Tie high cells: initially we directly connect VDD to the gate of transistor now we connect
the output of these cells to the gate of the transistor if any fluctuations in VDD due to
ESD then PMOS circuit pull it back to the stable state. PMOS should be ON always, the
input of the PMOS transistor is coming from the output of NMOS transistor and here in
NMOS gate and drain are shorted and this is the condition of saturation (NMOS) and
NMOS will act as pull-down and always give a low voltage at the gate of PMOS. now
PMOS will on and gives stable high output and this output is connected to the gate of
transistor
we know nwell is tap to VDD and P substrate is tap to VSS to prevent latchup problem.
now if there is a discontinuity in nwell it will not find well tap cells, so we have placed
well tap cells explicitly, therefore it will increase the area explicitly, hence we have filler
cells so no need to place well tap cells.
now if the voltage drop is greater than Noise margin(NM) of the inverter then it might
lead to improper functionality. Let's say NM is 0.4 now 1-0.4=0.6v (anything less than
0.6 will consider as 0 by this inverter)
now let's say voltage drop is 0.5 i.e 1-0.5=0.5v now this will consider as 0 therefore it
will lead to improper functionality. now we have seen voltage drop > NM so here de-cap
cells comes into picture so these cells are capacitor that holds the reservoir of charges
and these cells are placed near to the power-hungry cells, so whenever these cells
switch the de-cap cells starts discharging themselves and provided the required voltage
to the particular cells and keep the power supply constant to all the elements in the
design.
With increasing clock frequency and decreasing supply voltage as technology scales,
maintaining the quality of power supply becomes a critical issue. Typically, decoupling
capacitors (de-caps) are used to keep the power supply within a certain percentage
(e.g., 10%) of the nominal supply voltage. De-caps holds a reservoir of charge and are
placed close to the power pads and near any large drivers. When large drivers switch,
the de-caps provide instantaneous current to the drivers to reduce IR drop and Ldi/dt
effects, and hence keep the supply voltage relatively constant. A standard de-cap is
usually made from NMOS transistors in a CMOS process. At the 90nm technology node,
the oxide thickness of a transistor is reduced to roughly 2.0nm. The thin oxide causes
two new problems: possible electrostatic discharge (ESD) induced oxide breakdown and
gate tunneling leakage. Potential ESD oxide breakdown increases the likelihood that an
integrated circuit (IC) will be permanently damaged during an ESD event and hence
raises a reliability concern. Higher gate tunneling leakage increases the total static
power consumption of the chip. As technology scales further down, with a thinner
oxide, the result is an even higher ESD risk and more gate leakage. The standard de-cap
design experiences these two problems for more please visit the link below.
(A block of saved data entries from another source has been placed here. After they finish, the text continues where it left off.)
(** If the entries uploaded for a changeset, in whatever order, are those that
    its manifests refer to, then after the checks all that is below its root
    manifest is in the store, uploaded or there before, as are the parents of
    every entry; and unless it is a draft, each entry has its filenode, linked
    to the changeset. *)
Lemma finalize_complete l s draft st cs_id infos :
  process_steps l (UploadEntries_new draft) = Ok st -> finalize s st cs_id = Ok infos ->
  Forall (fun x => step_ok x.2 /\ later x.1 s) l -> NoDup ((fun x => step_path x.2) <$> l) ->
  (forall path e h, hm_get path (uploaded_entries st) = Some e -> hm_get path (required_entries st) = Some h -> get_hash e = h) ->
  (forall h, is_Some (hm_get h (blobs s)) -> Forall (fun x => entry_id (step_entry x.2) <> (Tree, h)) l -> whole s (Tree, h)) ->
  well_founded (refers s) ->
  (forall s' x, (s', x) ∈ l -> whole s (entry_id (step_entry x))) /\
  (forall s' x parents h, (s', x) ∈ l -> entry_parents s' (step_entry x) = Ok parents -> h ∈ parents_list parents -> is_present s h (is_tree (step_path x)) = true) /\
  (if draft then infos = []
   else forall s' x, (s', x) ∈ l -> exists info, info ∈ infos /\ fi_path info = step_path x /\ fi_filenode info = get_hash (step_entry x) /\ fi_linknode info = cs_id).
Proof.
  intros Hall Hfin Hok Hnd Hagree Hclosed Hwf.
  destruct (processed_all l [] _ st (processed_new draft)) as [Hpr Hd]; [|done|done|].
  { cbn. eapply Forall_impl; [exact Hok|]. by intros x [? _]. }
  cbn [app] in Hpr. destruct (finalize_checks _ _ _ _ Hfin) as (Hpar & Hreq & Hinfo & Hdraft). rewrite Forall_forall in Hok.
  assert (forall s' x ft, (s', x) ∈ l -> get_type (step_entry x) = BonsaiDiff.File ft -> is_Some (hm_get (get_hash (step_entry x)) (envelopes s))) as Hfile.
  { intros s' x ft Hx Et. destruct (pr_parents _ _ Hpr _ _ Hx) as (ps & Eps & _). destruct (Hok _ Hx) as [_ [_ Hl]]. apply Hl. by eapply envelope_seen. }
  assert (forall h s' x, (s', x) ∈ l -> entry_id (step_entry x) = (Tree, h) -> whole s (Tree, h)) as Htree.
  { induction h as [h IH] using (well_founded_ind Hwf). intros s' x Hx [= Et Eh]. destruct (pr_required _ _ Hpr _ _ Hx Et) as (m & Hm & Hr).
    rewrite Eh in Hm. apply (proj1 (proj2 (Hok _ Hx))) in Hm. apply (whole_tree s h m Hm). intros y Hy. specialize (Hr y Hy).
    destruct (hm_get (child_path (step_path x) y) (uploaded_entries st)) as [e|] eqn:Eup.
    - pose proof (Hagree _ _ _ Eup Hr) as Heh. apply (pr_uploaded _ _ Hpr) in Eup as (s2 & x2 & Hx2 & Hp2 & <-).
      pose proof (proj1 (Hok _ Hx2)) as Hs2. unfold child_path in Hp2. cbn in Hs2. destruct x2 as [e2|e2 path2]; cbn in Hp2; [by destruct (flag y.2)|]. subst path2. cbn [step_entry] in *.
      destruct (flag y.2) as [ft|] eqn:Ef, (get_type e2) as [ft2|] eqn:E2.
      + constructor. rewrite <- Heh. by apply (Hfile s2 _ ft2 Hx2).
      + cbn [step_ok] in Hs2. rewrite E2 in Hs2. by destruct Hs2 as (? & ? & _).
      + cbn [step_ok] in Hs2. rewrite E2 in Hs2. by destruct Hs2 as (? & ?).
      + apply (IH (entryid y.2)) with (s' := s2) (x := ChildStep e2 (DirectoryPath (mkMPath (iter_opt (RepoPath_mpath (step_path x)) ++ [y.1])))); [by exists m, y|done|].
        unfold entry_id. cbn. by rewrite E2, Heh.
    - pose proof (Hreq _ _ Hr Eup) as Hp. unfold child_path in Hp. destruct (flag y.2) as [ft|] eqn:Ef; cbn [is_tree is_present] in Hp; apply bool_decide_eq_true in Hp.
      + by constructor.
      + destruct (decide (Exists (fun x => entry_id (step_entry x.2) = (Tree, entryid y.2)) l)) as [He|He].
        * apply Exists_exists in He as ([s2 x2] & Hx2 & E2). eapply IH; [by exists m, y|exact Hx2|done].
        * apply Hclosed; [done|]. apply Forall_forall. intros x2 Hx2 E2. apply He, Exists_exists. by exists x2. }
  split; [|split].
  - intros s' x Hx. unfold entry_id. destruct (get_type (step_entry x)) as [ft|] eqn:Et; [constructor; by eapply Hfile|]. eapply Htree; [exact Hx|]. unfold entry_id. by rewrite Et.
  - intros s' x ps h Hx Eps Hh. destruct (pr_parents _ _ Hpr _ _ Hx) as (ps' & Eps' & Hseen). rewrite Eps in Eps'. injection Eps' as <-. apply (Hpar _ (Hseen _ Hh)).
  - cbn in Hd. rewrite Hd in *. destruct draft; [by apply Hdraft|]. specialize (Hinfo eq_refl). intros s' x Hx.
    assert (hm_get (step_path x) (uploaded_entries st) = Some (step_entry x)) as Eup by (apply (pr_uploaded _ _ Hpr); by exists s', x).
    apply hm_get_in, list_elem_of_lookup_1 in Eup as [i Hi]. apply collect_Ok_Forall2 in Hinfo. destruct (Forall2_lookup_l _ _ _ _ _ Hinfo Hi) as (info & Hinf & Hf).
    exists info. split; [by eapply list_elem_of_lookup_2|]. unfold filenode_info in Hf. apply bind_Ok_inv in Hf as (ps & _ & Hf). apply bind_Ok_inv in Hf as (cf & _ & Hf).
    destruct (get_nodes ps). by injection Hf as <-.
Qed.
http://www.ece.ubc.ca/~xmeng/Files/01613147.pdf
Before placing the standard cells, we can add boundary cells to the block.
Boundary cells consist of end-cap cells, which are added to the ends of the cell rows and
around the boundaries of objects such as the core area, hard macros, blockages, and
voltage areas, and corner cells, which fill the empty space between horizontal and
vertical end-cap cells. (fig1)
End-cap cells are typically nonlogic cells such as a decoupling capacitor for the
power rail. Because the tool accepts any standard cell as an end-cap cell, ensure that
you specify suitable end-cap cells.
Boundary cells include both end-cap cells placed on the left, right, top, and
bottom boundaries, and inside and outside corner cells and.
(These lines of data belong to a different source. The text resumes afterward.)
(* ===== verification/NewBlobs.v ===== *)
(** * The blobs that a changeset of a push introduces

    Model of [bundle2_resolver/src/upload_blobs.rs] and of [NewBlobs] of
    [bundle2_resolver/src/resolver.rs]: the trees and files of a push by their
    paths and hashes, and the walk over the manifests of one changeset that
    finds those it introduces. An upload that is still to be made is a value. *)

From stdpp Require Import list.
From S2P Require Import Prelude Ord Path Hash Bonsai BonsaiDiff HgManifest RevlogManifest HgUpload TreemanifestParser.
From S2P Require Import Delta BundleCodec Changegroup HgFile HgChangeset PushChangegroup UploadEntries.

Inductive resolve_error :=
| BlobAlreadyProvided (key : HgNodeKey)
| NotAFilePath (path : RepoPath)
| TreeUpload (e : manifest_error)
| FileUpload (e : mf_error)
| MaxManifestPath (path : RepoPath)
| JoinedRootPath
| ContentBlobMissingFor (key : HgNodeKey).

(** ** Uploads *)

Inductive UploadBlobsType := IgnoreDuplicates | EnsureNoDuplicates.

Section upload_blobs.
Context {B V : Type} (upload : B -> outcome resolve_error (HgNodeKey * V)).

(** The fold over the blobs; [insert] replaces what was there. *)
Fixpoint upload_from (ubtype : UploadBlobsType) (map : list (HgNodeKey * V)) (blobs : list B) : outcome resolve_error (list (HgNodeKey * V)) :=
  match blobs with
  | [] => Ok map
  | item :: blobs =>
      x ← upload item;
      let '(key, value) := x in
      _ ← ensure (match hm_get key map, ubtype with Some _, EnsureNoDuplicates => false | _, _ => true end) (BlobAlreadyProvided key);
      upload_from ubtype (hm_insert key value map) blobs
  end.

Definition upload_hg_blobs (ubtype : UploadBlobsType) (blobs : list B) : outcome resolve_error (list (HgNodeKey * V)) := upload_from ubtype [] blobs.
End upload_blobs.

Record ManifestUpload := mkManifestUpload {
  mu_content : RevlogContent;
  mu_p1 : option HgNodeHash;
  mu_p2 : option HgNodeHash;
  mu_upload : UploadHgTreeEntry
}.

Section upload.
Context {C : Sha1Context} {CH : ContentHash}.

(** The id of a tree is checked at once, but for that of the root. *)
Definition tree_blob_upload (e : TreemanifestEntry) : outcome resolve_error (HgNodeKey * ManifestUpload) :=
  let node_key := te_node_key e in
  let upload_node_id := match key_path node_key with RootPath => Supplied (key_hash node_key) | _ => Checked (key_hash node_key) end in
  let upload := mkUploadTree upload_node_id (te_data e) (te_p1 e) (te_p2 e) (key_path node_key) in
  _ ← map_err TreeUpload (upload_to_blobstore upload []);
  Ok (node_key, mkManifestUpload (te_manifest_content e) (te_p1 e) (te_p2 e) upload).

Definition filelog_blob_upload (f : Filelog_) : outcome resolve_error (HgNodeKey * (ContentBlobInfo * UploadHgFileEntry)) :=
  let node_key := fl_node_key f in
  path ← match key_path node_key with FilePath path => Ok path | other => Err (NotAFilePath other) end;
  let contents := match fl_data f with FilelogRawBytes bytes => RawBytes bytes | LfsMetaData meta => ContentUploaded meta end in
  let upload := mkUploadFile (Checked (key_hash node_key)) contents Regular (fl_p1 f) (fl_p2 f) path in
  x ← map_err FileUpload (execute contents (fl_p1 f) (fl_p2 f) path);
  Ok (node_key, (x.1.1, upload)).
End upload.

(** ** The walk *)

Definition Manifests := list (HgNodeKey * ManifestUpload).
Definition Filelogs := list (HgNodeKey * UploadHgFileEntry).
Definition ContentBlobs := list (HgNodeKey * ContentBlobInfo).

Inductive blob_future := TreeFuture (u : UploadHgTreeEntry) | FileFuture (u : UploadHgFileEntry).

Definition get_manifest_parent_content (manifests : Manifests) (path : RepoPath) (p : option HgNodeHash) : option RevlogContent :=
  p ← p; mu_content <$> hm_get (mkNodeKey path p) manifests.

#[export] Instance Details_eq_dec : EqDecision Details.
Proof. solve_decision. Defined.

Definition is_entry_present_in_parent (p : option RevlogContent) (name : MPath) (details : Details) : bool :=
  match p ≫= btree_get name with
  | None => false
  | Some parent_details => bool_decide (parent_details = details)
  end.

Section walk.
Context (manifests : Manifests) (filelogs : Filelogs) (content_blobs : ContentBlobs).

Definition max_path_len : N := 4096.

(** The entries of one manifest, with the walk below a tree. The counters are
    for statistics only. *)
Fixpoint walk_entries (walk : RepoPath -> ManifestUpload -> outcome resolve_error (list (HgNodeKey * blob_future) * list ContentBlobInfo))
    (path_taken : RepoPath) (p1 p2 : option RevlogContent) (files : RevlogContent)
    : outcome resolve_error (list (HgNodeKey * blob_future) * list ContentBlobInfo) :=
  match files with
  | [] => Ok ([], [])
  | (name, details) :: files =>
      if is_entry_present_in_parent p1 name details || is_entry_present_in_parent p2 name details then walk_entries walk path_taken p1 p2 files
      else
        next_path ← ok_or (join_opt (RepoPath_mpath path_taken) (elements name)) JoinedRootPath;
        x ← match flag details with
            | Tree =>
                let key := mkNodeKey (DirectoryPath next_path) (entryid details) in
                match hm_get key manifests with
                | Some upload =>
                    walked ← walk (key_path key) upload;
                    Ok ((key, TreeFuture (mu_upload upload)) :: walked.1, walked.2)
                | None => Ok ([], [])
                end
            | BonsaiDiff.File _ =>
                let key := mkNodeKey (FilePath next_path) (entryid details) in
                match hm_get key filelogs with
                | Some upload =>
                    cbinfo ← ok_or (hm_get key content_blobs) (ContentBlobMissingFor key);
                    Ok ([(key, FileFuture upload)], [cbinfo])
                | None => Ok ([], [])
                end
            end;
        rest ← walk_entries walk path_taken p1 p2 files;
        Ok (x.1 ++ rest.1, x.2 ++ rest.2)
  end.

(** [fuel] bounds the depth. *)
Fixpoint walk_helper (fuel : nat) (path_taken : RepoPath) (upload : ManifestUpload)
    : outcome resolve_error (list (HgNodeKey * blob_future) * list ContentBlobInfo) :=
  match fuel with
  | 0 => Panic
  | S fuel =>
      _ ← ensure (RepoPath_len path_taken <=? max_path_len)%N (MaxManifestPath path_taken);
      walk_entries (walk_helper fuel) path_taken
        (get_manifest_parent_content manifests path_taken (mu_p1 upload)) (get_manifest_parent_content manifests path_taken (mu_p2 upload)) (mu_content upload)
  end.

Inductive root_manifest :=
| NoRoot
| RootFuture (u : UploadHgTreeEntry)
| RootStored (e : Entry).

Record NewBlobs := mkNewBlobs { nb_root : root_manifest; nb_sub_entries : list (HgNodeKey * blob_future); nb_content_blobs : list ContentBlobInfo }.

Definition walk_fuel : nat := 4098.

Definition NewBlobs_new (manifest_root_id : HgNodeHash) : outcome resolve_error NewBlobs :=
  if decide (manifest_root_id = NULL_HASH) then Ok (mkNewBlobs NoRoot [] [])
  else
    match hm_get (mkNodeKey RootPath manifest_root_id) manifests with
    | Some upload =>
        x ← walk_helper walk_fuel RootPath upload;
        Ok (mkNewBlobs (RootFuture (mu_upload upload)) x.1 x.2)
    | None => Ok (mkNewBlobs (RootStored (get_root_entry manifest_root_id)) [] [])
    end.
End walk.

(** ** What is introduced *)

Section exact.
Context (manifests : Manifests) (filelogs : Filelogs) (content_blobs : ContentBlobs).
Abbreviation walk_helper := (walk_helper manifests filelogs content_blobs).

(** An entry of a manifest at a path, and where it leads, if neither parent has it. *)
Definition fresh (path : RepoPath) (u : ManifestUpload) (details : Details) (next_path : MPath) : Prop :=
  exists name, (name, details) ∈ mu_content u /\ join_opt (RepoPath_mpath path) (elements name) = Some next_path /\
    is_entry_present_in_parent (get_manifest_parent_content manifests path (mu_p1 u)) name details = false /\
    is_entry_present_in_parent (get_manifest_parent_content manifests path (mu_p2 u)) name details = false.

(** What the push has below a manifest, down along fresh entries. *)
Inductive introduced : RepoPath -> ManifestUpload -> HgNodeKey -> blob_future -> Prop :=
| introduced_file path u details next ft f : fresh path u details next -> flag details = BonsaiDiff.File ft ->
    hm_get (mkNodeKey (FilePath next) (entryid details)) filelogs = Some f ->
    introduced path u (mkNodeKey (FilePath next) (entryid details)) (FileFuture f)
| introduced_tree path u details next up : fresh path u details next -> flag details = Tree ->
    hm_get (mkNodeKey (DirectoryPath next) (entryid details)) manifests = Some up ->
    introduced path u (mkNodeKey (DirectoryPath next) (entryid details)) (TreeFuture (mu_upload up))
| introduced_below path u details next up key f : fresh path u details next -> flag details = Tree ->
    hm_get (mkNodeKey (DirectoryPath next) (entryid details)) manifests = Some up ->
    introduced (DirectoryPath next) up key f -> introduced path u key f.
To know the end of the row and at the edges, endcap cells are placed to avoid
the cell's damages at the end of the row to avoid the wrong laser wavelength for correct
manufacturing.
Boundary cells protect your design from external signals.
These cells ensure that gaps do not occur between the well and implant layer and
to prevent from the DRC violations.
When you insert these at the end of the placement row, these will make sure
that these cells properly integrated to the design and will have a clean unwell, other
DRC clean, hence next block will abut without any issues.